DATA SHOWN
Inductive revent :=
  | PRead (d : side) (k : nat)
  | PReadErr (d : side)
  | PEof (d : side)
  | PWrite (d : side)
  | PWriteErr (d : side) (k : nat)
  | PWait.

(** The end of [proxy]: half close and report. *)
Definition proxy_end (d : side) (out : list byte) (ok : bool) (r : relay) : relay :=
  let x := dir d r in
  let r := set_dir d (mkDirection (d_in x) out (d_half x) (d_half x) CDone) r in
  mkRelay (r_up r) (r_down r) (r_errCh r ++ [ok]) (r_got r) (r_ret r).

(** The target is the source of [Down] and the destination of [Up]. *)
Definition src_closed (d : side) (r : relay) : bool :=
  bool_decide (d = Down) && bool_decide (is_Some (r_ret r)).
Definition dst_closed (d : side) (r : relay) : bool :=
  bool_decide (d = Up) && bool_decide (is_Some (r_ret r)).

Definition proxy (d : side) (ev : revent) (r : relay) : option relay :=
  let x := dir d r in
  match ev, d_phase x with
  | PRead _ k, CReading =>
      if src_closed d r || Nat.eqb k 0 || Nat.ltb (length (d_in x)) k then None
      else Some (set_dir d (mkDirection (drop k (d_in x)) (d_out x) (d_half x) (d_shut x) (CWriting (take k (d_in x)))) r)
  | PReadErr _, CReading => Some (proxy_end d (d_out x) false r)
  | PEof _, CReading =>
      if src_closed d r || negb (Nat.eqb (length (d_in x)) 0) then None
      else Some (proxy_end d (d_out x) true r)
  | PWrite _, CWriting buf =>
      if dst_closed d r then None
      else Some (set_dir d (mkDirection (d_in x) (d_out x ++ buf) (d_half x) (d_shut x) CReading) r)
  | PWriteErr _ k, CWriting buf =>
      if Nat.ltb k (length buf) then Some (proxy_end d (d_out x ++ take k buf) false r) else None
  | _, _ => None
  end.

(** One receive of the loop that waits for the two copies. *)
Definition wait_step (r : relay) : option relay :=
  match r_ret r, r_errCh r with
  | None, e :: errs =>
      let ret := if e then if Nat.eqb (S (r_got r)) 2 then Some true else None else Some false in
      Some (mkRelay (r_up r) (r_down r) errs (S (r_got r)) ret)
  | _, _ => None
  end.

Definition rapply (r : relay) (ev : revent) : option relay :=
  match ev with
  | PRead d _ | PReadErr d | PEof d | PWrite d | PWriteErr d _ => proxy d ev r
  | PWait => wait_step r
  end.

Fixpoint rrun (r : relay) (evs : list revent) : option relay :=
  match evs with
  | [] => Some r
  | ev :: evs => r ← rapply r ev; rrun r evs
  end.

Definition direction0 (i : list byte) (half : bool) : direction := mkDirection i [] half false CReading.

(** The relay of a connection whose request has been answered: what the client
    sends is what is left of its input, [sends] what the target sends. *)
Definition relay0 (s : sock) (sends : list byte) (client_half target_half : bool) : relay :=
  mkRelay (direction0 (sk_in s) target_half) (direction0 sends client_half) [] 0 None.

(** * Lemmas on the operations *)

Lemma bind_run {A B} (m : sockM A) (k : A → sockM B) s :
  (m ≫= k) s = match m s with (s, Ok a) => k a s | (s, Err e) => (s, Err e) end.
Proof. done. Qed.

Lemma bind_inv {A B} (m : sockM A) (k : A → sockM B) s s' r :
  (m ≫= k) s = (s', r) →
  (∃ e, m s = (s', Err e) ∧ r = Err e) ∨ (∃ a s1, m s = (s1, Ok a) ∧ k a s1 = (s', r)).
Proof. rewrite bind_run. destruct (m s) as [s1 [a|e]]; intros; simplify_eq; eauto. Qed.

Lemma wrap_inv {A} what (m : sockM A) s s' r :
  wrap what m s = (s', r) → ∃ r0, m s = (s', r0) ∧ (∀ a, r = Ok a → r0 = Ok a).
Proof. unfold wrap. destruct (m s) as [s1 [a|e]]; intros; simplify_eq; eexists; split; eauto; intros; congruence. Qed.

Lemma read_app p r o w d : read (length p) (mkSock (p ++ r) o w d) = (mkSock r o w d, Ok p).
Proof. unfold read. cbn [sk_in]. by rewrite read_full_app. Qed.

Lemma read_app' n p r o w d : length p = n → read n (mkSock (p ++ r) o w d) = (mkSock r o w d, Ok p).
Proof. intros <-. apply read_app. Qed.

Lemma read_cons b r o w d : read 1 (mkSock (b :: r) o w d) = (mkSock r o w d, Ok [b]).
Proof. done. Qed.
---
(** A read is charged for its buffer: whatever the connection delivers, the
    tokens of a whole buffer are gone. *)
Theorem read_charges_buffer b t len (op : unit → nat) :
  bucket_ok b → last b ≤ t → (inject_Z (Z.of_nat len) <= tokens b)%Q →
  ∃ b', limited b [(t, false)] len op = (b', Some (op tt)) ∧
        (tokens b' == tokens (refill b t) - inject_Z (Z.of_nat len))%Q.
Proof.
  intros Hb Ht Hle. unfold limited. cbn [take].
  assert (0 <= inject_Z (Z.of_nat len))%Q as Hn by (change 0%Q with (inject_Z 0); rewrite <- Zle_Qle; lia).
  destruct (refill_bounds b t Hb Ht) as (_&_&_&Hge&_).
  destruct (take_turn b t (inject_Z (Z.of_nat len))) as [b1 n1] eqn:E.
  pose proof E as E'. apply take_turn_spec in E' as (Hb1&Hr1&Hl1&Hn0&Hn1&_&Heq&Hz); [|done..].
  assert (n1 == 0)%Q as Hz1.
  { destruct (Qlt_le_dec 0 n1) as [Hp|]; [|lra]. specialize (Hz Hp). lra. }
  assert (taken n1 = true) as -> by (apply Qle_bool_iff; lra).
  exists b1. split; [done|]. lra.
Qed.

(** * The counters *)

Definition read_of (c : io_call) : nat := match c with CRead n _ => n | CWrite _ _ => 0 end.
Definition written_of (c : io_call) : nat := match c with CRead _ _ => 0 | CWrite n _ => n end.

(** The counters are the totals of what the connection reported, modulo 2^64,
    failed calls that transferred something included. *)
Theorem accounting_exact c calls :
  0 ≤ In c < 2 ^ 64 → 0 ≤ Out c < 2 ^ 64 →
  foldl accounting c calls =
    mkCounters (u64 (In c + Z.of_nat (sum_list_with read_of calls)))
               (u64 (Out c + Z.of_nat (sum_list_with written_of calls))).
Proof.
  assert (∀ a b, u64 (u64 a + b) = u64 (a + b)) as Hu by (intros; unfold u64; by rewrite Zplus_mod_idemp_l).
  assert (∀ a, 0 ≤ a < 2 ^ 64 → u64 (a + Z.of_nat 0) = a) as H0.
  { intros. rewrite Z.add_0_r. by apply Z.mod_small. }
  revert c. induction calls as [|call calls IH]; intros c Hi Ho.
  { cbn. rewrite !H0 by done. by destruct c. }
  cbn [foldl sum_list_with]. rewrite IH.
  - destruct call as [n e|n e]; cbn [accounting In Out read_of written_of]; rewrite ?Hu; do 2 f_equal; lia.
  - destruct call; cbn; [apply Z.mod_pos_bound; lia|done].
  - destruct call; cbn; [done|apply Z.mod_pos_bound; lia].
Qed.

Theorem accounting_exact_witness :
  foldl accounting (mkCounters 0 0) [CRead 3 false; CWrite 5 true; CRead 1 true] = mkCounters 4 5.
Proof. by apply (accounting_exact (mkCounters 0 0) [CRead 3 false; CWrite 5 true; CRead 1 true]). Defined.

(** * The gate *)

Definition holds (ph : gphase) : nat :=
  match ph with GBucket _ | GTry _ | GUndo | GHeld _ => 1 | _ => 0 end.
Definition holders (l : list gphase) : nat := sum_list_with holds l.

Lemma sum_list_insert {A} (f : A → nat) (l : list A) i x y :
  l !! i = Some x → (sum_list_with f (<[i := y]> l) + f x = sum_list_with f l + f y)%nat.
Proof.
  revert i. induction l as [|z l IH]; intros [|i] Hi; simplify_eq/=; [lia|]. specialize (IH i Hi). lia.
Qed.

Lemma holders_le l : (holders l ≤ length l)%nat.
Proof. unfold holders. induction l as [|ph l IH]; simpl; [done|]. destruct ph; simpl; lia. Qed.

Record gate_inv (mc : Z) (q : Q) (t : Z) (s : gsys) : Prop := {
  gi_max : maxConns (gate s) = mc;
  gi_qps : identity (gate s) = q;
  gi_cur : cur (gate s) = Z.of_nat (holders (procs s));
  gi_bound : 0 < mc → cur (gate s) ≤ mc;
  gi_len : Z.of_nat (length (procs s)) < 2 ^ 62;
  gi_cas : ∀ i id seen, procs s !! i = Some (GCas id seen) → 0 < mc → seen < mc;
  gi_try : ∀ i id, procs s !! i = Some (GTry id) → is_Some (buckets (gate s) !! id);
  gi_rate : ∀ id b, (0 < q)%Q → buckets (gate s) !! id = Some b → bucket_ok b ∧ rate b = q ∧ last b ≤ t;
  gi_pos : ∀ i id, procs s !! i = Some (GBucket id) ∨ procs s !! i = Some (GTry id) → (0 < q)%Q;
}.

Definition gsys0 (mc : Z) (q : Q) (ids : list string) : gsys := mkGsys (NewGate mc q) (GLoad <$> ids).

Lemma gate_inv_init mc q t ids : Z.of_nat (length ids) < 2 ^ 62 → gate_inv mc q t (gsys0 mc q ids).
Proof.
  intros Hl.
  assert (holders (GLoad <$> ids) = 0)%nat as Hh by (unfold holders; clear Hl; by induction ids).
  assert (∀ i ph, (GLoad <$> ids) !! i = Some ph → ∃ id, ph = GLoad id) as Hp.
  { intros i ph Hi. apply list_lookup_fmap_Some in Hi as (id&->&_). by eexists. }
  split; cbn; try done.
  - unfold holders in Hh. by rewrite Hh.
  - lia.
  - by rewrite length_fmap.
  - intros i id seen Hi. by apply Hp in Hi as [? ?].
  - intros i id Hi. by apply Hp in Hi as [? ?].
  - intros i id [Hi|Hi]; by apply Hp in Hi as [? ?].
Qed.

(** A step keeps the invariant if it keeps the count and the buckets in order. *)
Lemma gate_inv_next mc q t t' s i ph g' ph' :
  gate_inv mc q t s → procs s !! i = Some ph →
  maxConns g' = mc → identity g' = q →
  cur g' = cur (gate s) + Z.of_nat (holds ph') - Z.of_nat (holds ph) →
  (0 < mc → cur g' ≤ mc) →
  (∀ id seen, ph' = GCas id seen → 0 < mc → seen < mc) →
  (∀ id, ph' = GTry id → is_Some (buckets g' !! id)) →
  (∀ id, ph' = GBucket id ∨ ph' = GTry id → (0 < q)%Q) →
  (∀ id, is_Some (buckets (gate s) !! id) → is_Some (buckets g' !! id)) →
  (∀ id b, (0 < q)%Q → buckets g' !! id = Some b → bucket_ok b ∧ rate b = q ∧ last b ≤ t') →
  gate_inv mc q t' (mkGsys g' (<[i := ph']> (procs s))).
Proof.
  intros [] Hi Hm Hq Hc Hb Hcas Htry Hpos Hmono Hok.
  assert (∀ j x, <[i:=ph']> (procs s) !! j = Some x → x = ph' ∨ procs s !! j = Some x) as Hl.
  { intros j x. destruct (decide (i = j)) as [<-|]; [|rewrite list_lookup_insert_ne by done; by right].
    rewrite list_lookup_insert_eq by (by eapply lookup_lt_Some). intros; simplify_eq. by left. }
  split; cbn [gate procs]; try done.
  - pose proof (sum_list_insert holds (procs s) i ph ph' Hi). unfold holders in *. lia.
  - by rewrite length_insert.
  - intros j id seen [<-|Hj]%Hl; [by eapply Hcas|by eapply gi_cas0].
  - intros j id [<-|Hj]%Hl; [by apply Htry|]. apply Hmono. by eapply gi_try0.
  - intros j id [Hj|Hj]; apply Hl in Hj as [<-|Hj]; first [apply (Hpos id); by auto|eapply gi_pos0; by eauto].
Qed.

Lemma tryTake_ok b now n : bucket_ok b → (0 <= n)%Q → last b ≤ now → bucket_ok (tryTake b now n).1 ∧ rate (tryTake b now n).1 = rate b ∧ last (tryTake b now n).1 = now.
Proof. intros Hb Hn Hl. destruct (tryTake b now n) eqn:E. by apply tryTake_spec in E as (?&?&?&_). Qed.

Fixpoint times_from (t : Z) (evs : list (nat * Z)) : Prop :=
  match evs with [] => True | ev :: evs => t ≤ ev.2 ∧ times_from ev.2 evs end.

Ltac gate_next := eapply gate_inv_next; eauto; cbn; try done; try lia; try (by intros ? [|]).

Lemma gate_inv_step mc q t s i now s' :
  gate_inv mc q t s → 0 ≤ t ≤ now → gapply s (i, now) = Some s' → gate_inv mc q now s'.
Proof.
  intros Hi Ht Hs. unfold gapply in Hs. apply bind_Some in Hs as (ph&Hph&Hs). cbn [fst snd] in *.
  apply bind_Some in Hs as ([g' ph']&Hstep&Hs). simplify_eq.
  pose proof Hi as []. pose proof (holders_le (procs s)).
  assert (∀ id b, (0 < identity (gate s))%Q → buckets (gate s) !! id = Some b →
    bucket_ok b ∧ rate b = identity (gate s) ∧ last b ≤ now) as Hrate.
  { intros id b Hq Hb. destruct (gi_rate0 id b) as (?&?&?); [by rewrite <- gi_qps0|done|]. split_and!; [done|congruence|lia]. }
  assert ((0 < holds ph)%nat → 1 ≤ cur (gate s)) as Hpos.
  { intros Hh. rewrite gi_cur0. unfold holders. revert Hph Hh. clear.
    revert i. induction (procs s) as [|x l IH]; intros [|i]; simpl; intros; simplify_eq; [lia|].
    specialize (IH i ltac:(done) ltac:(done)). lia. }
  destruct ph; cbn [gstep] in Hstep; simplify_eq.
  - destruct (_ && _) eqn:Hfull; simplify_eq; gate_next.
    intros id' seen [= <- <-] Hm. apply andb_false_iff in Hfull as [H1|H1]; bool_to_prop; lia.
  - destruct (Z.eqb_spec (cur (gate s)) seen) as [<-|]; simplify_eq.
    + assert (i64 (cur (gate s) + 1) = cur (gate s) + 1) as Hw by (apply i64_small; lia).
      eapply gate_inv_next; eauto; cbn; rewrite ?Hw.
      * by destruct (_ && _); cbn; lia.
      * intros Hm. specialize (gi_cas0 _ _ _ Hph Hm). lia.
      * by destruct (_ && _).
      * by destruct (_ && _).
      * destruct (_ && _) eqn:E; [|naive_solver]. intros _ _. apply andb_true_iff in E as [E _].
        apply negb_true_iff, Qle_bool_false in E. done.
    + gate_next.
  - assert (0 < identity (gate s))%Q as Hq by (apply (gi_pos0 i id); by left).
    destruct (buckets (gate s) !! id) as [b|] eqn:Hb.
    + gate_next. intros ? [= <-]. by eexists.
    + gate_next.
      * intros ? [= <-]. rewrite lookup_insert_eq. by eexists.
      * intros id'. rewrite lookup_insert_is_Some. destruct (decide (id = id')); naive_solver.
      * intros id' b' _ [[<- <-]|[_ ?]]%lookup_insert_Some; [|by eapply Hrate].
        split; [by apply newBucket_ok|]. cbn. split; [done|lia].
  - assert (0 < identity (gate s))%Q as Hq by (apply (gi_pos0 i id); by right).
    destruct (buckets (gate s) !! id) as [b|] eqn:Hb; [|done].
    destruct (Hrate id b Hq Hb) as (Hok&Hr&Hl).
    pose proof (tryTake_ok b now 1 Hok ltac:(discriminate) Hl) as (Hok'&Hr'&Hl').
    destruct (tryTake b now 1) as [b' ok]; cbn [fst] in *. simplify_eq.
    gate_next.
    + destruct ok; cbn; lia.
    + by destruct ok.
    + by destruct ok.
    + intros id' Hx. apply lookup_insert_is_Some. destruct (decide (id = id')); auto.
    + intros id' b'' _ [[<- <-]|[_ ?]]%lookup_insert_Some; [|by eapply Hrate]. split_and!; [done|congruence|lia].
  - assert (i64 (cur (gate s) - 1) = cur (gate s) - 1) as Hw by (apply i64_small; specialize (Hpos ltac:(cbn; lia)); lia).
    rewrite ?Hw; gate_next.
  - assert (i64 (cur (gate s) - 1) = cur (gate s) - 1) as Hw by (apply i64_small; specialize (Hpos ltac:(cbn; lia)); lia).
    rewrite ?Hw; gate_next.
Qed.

WHAT THE TASK REQUIRES
Once you find the line with "match ph with" in the entries above, output it and each line after it up to and including the line with "Lemma holders_le l", and nothing else.

FINISHED TASK
  match ph with GBucket _ | GTry _ | GUndo | GHeld _ => 1 | _ => 0 end.
Definition holders (l : list gphase) : nat := sum_list_with holds l.

Lemma sum_list_insert {A} (f : A → nat) (l : list A) i x y :
  l !! i = Some x → (sum_list_with f (<[i := y]> l) + f x = sum_list_with f l + f y)%nat.
Proof.
  revert i. induction l as [|z l IH]; intros [|i] Hi; simplify_eq/=; [lia|]. specialize (IH i Hi). lia.
Qed.

Lemma holders_le l : (holders l ≤ length l)%nat.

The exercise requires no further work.